◆ Task details
The reply must contain all of the records, unchanged.

◆ Records to use
───
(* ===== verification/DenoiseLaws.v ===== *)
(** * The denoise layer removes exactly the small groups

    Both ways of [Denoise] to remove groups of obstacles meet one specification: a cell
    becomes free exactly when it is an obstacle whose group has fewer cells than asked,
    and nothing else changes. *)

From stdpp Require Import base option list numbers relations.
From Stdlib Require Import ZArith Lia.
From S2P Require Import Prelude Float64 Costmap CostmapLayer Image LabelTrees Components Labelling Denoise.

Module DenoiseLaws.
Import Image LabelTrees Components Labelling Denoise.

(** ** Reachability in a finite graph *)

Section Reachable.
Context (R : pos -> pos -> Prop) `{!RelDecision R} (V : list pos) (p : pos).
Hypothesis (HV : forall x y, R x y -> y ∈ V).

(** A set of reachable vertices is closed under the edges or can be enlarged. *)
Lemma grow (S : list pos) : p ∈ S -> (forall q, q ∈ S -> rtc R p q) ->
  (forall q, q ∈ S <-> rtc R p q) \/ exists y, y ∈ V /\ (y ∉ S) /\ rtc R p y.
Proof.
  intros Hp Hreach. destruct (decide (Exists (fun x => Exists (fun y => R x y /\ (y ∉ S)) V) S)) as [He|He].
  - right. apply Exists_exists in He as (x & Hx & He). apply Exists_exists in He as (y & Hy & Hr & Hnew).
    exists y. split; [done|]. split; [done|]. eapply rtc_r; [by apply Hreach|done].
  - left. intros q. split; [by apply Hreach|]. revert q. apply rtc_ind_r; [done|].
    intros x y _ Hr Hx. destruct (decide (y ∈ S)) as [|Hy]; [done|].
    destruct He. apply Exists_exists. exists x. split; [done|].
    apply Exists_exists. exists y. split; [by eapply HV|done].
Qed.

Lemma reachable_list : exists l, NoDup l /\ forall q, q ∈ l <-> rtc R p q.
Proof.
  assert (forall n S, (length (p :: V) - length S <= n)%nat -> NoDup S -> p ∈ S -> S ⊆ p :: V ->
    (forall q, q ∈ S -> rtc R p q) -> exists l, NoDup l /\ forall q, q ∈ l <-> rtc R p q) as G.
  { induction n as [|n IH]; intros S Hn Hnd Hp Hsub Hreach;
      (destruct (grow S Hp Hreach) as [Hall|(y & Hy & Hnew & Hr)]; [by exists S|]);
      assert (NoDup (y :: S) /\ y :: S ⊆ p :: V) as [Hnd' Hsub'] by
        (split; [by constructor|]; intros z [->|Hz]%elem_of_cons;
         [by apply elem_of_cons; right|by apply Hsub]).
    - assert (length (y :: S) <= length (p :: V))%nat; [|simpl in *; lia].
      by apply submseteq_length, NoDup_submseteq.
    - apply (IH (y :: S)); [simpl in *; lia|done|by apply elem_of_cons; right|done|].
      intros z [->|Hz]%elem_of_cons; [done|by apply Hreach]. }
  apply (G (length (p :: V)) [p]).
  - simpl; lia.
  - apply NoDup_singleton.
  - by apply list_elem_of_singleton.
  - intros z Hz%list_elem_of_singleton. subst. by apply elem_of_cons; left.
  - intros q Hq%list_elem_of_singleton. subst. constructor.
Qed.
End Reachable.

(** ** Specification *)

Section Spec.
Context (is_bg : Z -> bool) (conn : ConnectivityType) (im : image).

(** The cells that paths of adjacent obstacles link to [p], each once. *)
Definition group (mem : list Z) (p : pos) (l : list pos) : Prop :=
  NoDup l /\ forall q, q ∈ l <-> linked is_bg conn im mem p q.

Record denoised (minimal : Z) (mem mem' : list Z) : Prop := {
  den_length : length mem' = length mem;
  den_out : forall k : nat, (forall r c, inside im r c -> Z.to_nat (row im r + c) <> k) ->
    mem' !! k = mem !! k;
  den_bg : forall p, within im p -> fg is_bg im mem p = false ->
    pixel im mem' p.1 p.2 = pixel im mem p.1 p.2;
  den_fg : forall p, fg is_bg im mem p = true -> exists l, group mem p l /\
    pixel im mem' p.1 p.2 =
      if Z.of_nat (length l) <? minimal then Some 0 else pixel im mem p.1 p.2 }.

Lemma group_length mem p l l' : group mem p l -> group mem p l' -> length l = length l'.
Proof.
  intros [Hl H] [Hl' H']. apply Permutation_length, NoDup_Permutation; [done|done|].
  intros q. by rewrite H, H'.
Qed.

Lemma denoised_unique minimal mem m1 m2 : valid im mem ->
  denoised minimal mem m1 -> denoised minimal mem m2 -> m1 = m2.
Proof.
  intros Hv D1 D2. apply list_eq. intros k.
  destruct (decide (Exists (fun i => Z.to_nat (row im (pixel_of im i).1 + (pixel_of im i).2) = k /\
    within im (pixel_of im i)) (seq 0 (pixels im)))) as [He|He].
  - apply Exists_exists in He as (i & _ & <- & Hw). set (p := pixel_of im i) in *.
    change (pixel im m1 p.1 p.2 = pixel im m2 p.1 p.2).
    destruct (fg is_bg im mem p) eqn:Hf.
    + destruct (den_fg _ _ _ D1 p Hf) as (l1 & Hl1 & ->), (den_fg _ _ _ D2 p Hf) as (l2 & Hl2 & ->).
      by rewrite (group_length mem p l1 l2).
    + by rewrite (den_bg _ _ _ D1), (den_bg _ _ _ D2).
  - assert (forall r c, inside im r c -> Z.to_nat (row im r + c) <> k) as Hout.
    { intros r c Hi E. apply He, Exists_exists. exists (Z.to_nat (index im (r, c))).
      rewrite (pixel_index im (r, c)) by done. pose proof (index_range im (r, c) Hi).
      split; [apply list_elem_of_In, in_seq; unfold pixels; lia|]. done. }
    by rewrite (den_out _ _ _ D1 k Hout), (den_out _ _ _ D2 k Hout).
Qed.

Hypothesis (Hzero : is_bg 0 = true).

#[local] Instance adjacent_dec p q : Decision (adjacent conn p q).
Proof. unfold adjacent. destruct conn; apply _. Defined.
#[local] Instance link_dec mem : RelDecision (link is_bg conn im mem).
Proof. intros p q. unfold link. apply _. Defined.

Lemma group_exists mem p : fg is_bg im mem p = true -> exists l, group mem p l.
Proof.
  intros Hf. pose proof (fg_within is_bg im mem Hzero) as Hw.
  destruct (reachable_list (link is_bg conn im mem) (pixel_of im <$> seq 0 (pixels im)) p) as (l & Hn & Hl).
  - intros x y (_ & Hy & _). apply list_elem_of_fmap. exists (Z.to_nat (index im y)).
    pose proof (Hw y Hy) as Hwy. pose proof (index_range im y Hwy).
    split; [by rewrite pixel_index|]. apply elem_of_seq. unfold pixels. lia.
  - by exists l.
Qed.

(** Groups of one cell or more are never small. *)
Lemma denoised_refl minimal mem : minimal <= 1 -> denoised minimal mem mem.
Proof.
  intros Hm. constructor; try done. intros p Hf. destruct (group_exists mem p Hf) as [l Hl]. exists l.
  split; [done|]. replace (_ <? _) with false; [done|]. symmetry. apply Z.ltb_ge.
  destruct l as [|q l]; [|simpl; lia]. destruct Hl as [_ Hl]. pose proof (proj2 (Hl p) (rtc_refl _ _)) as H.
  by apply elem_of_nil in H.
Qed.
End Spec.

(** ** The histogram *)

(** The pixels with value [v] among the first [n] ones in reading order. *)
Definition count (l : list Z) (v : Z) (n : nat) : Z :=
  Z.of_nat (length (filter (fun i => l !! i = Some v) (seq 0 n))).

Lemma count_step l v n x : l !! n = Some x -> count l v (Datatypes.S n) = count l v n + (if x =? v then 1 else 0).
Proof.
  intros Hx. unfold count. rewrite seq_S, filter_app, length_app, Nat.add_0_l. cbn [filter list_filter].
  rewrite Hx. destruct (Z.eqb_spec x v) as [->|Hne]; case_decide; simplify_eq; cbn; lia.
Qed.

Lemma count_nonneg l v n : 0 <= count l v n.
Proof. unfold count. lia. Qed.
───
◆ Response
(* ===== verification/DenoiseLaws.v ===== *)
(** * The denoise layer removes exactly the small groups

    Both ways of [Denoise] to remove groups of obstacles meet one specification: a cell
    becomes free exactly when it is an obstacle whose group has fewer cells than asked,
    and nothing else changes. *)

From stdpp Require Import base option list numbers relations.
From Stdlib Require Import ZArith Lia.
From S2P Require Import Prelude Float64 Costmap CostmapLayer Image LabelTrees Components Labelling Denoise.

Module DenoiseLaws.
Import Image LabelTrees Components Labelling Denoise.

(** ** Reachability in a finite graph *)

Section Reachable.
Context (R : pos -> pos -> Prop) `{!RelDecision R} (V : list pos) (p : pos).
Hypothesis (HV : forall x y, R x y -> y ∈ V).

(** A set of reachable vertices is closed under the edges or can be enlarged. *)
Lemma grow (S : list pos) : p ∈ S -> (forall q, q ∈ S -> rtc R p q) ->
  (forall q, q ∈ S <-> rtc R p q) \/ exists y, y ∈ V /\ (y ∉ S) /\ rtc R p y.
Proof.
  intros Hp Hreach. destruct (decide (Exists (fun x => Exists (fun y => R x y /\ (y ∉ S)) V) S)) as [He|He].
  - right. apply Exists_exists in He as (x & Hx & He). apply Exists_exists in He as (y & Hy & Hr & Hnew).
    exists y. split; [done|]. split; [done|]. eapply rtc_r; [by apply Hreach|done].
  - left. intros q. split; [by apply Hreach|]. revert q. apply rtc_ind_r; [done|].
    intros x y _ Hr Hx. destruct (decide (y ∈ S)) as [|Hy]; [done|].
    destruct He. apply Exists_exists. exists x. split; [done|].
    apply Exists_exists. exists y. split; [by eapply HV|done].
Qed.

Lemma reachable_list : exists l, NoDup l /\ forall q, q ∈ l <-> rtc R p q.
Proof.
  assert (forall n S, (length (p :: V) - length S <= n)%nat -> NoDup S -> p ∈ S -> S ⊆ p :: V ->
    (forall q, q ∈ S -> rtc R p q) -> exists l, NoDup l /\ forall q, q ∈ l <-> rtc R p q) as G.
  { induction n as [|n IH]; intros S Hn Hnd Hp Hsub Hreach;
      (destruct (grow S Hp Hreach) as [Hall|(y & Hy & Hnew & Hr)]; [by exists S|]);
      assert (NoDup (y :: S) /\ y :: S ⊆ p :: V) as [Hnd' Hsub'] by
        (split; [by constructor|]; intros z [->|Hz]%elem_of_cons;
         [by apply elem_of_cons; right|by apply Hsub]).
    - assert (length (y :: S) <= length (p :: V))%nat; [|simpl in *; lia].
      by apply submseteq_length, NoDup_submseteq.
    - apply (IH (y :: S)); [simpl in *; lia|done|by apply elem_of_cons; right|done|].
      intros z [->|Hz]%elem_of_cons; [done|by apply Hreach]. }
  apply (G (length (p :: V)) [p]).
  - simpl; lia.
  - apply NoDup_singleton.
  - by apply list_elem_of_singleton.
  - intros z Hz%list_elem_of_singleton. subst. by apply elem_of_cons; left.
  - intros q Hq%list_elem_of_singleton. subst. constructor.
Qed.
End Reachable.

(** ** Specification *)

Section Spec.
Context (is_bg : Z -> bool) (conn : ConnectivityType) (im : image).

(** The cells that paths of adjacent obstacles link to [p], each once. *)
Definition group (mem : list Z) (p : pos) (l : list pos) : Prop :=
  NoDup l /\ forall q, q ∈ l <-> linked is_bg conn im mem p q.

Record denoised (minimal : Z) (mem mem' : list Z) : Prop := {
  den_length : length mem' = length mem;
  den_out : forall k : nat, (forall r c, inside im r c -> Z.to_nat (row im r + c) <> k) ->
    mem' !! k = mem !! k;
  den_bg : forall p, within im p -> fg is_bg im mem p = false ->
    pixel im mem' p.1 p.2 = pixel im mem p.1 p.2;
  den_fg : forall p, fg is_bg im mem p = true -> exists l, group mem p l /\
    pixel im mem' p.1 p.2 =
      if Z.of_nat (length l) <? minimal then Some 0 else pixel im mem p.1 p.2 }.

Lemma group_length mem p l l' : group mem p l -> group mem p l' -> length l = length l'.
Proof.
  intros [Hl H] [Hl' H']. apply Permutation_length, NoDup_Permutation; [done|done|].
  intros q. by rewrite H, H'.
Qed.

Lemma denoised_unique minimal mem m1 m2 : valid im mem ->
  denoised minimal mem m1 -> denoised minimal mem m2 -> m1 = m2.
Proof.
  intros Hv D1 D2. apply list_eq. intros k.
  destruct (decide (Exists (fun i => Z.to_nat (row im (pixel_of im i).1 + (pixel_of im i).2) = k /\
    within im (pixel_of im i)) (seq 0 (pixels im)))) as [He|He].
  - apply Exists_exists in He as (i & _ & <- & Hw). set (p := pixel_of im i) in *.
    change (pixel im m1 p.1 p.2 = pixel im m2 p.1 p.2).
    destruct (fg is_bg im mem p) eqn:Hf.
    + destruct (den_fg _ _ _ D1 p Hf) as (l1 & Hl1 & ->), (den_fg _ _ _ D2 p Hf) as (l2 & Hl2 & ->).
      by rewrite (group_length mem p l1 l2).
    + by rewrite (den_bg _ _ _ D1), (den_bg _ _ _ D2).
  - assert (forall r c, inside im r c -> Z.to_nat (row im r + c) <> k) as Hout.
    { intros r c Hi E. apply He, Exists_exists. exists (Z.to_nat (index im (r, c))).
      rewrite (pixel_index im (r, c)) by done. pose proof (index_range im (r, c) Hi).
      split; [apply list_elem_of_In, in_seq; unfold pixels; lia|]. done. }
    by rewrite (den_out _ _ _ D1 k Hout), (den_out _ _ _ D2 k Hout).
Qed.

Hypothesis (Hzero : is_bg 0 = true).

#[local] Instance adjacent_dec p q : Decision (adjacent conn p q).
Proof. unfold adjacent. destruct conn; apply _. Defined.
#[local] Instance link_dec mem : RelDecision (link is_bg conn im mem).
Proof. intros p q. unfold link. apply _. Defined.

Lemma group_exists mem p : fg is_bg im mem p = true -> exists l, group mem p l.
Proof.
  intros Hf. pose proof (fg_within is_bg im mem Hzero) as Hw.
  destruct (reachable_list (link is_bg conn im mem) (pixel_of im <$> seq 0 (pixels im)) p) as (l & Hn & Hl).
  - intros x y (_ & Hy & _). apply list_elem_of_fmap. exists (Z.to_nat (index im y)).
    pose proof (Hw y Hy) as Hwy. pose proof (index_range im y Hwy).
    split; [by rewrite pixel_index|]. apply elem_of_seq. unfold pixels. lia.
  - by exists l.
Qed.

(** Groups of one cell or more are never small. *)
Lemma denoised_refl minimal mem : minimal <= 1 -> denoised minimal mem mem.
Proof.
  intros Hm. constructor; try done. intros p Hf. destruct (group_exists mem p Hf) as [l Hl]. exists l.
  split; [done|]. replace (_ <? _) with false; [done|]. symmetry. apply Z.ltb_ge.
  destruct l as [|q l]; [|simpl; lia]. destruct Hl as [_ Hl]. pose proof (proj2 (Hl p) (rtc_refl _ _)) as H.
  by apply elem_of_nil in H.
Qed.
End Spec.

(** ** The histogram *)

(** The pixels with value [v] among the first [n] ones in reading order. *)
Definition count (l : list Z) (v : Z) (n : nat) : Z :=
  Z.of_nat (length (filter (fun i => l !! i = Some v) (seq 0 n))).

Lemma count_step l v n x : l !! n = Some x -> count l v (Datatypes.S n) = count l v n + (if x =? v then 1 else 0).
Proof.
  intros Hx. unfold count. rewrite seq_S, filter_app, length_app, Nat.add_0_l. cbn [filter list_filter].
  rewrite Hx. destruct (Z.eqb_spec x v) as [->|Hne]; case_decide; simplify_eq; cbn; lia.
Qed.

Lemma count_nonneg l v n : 0 <= count l v n.
Proof. unfold count. lia. Qed.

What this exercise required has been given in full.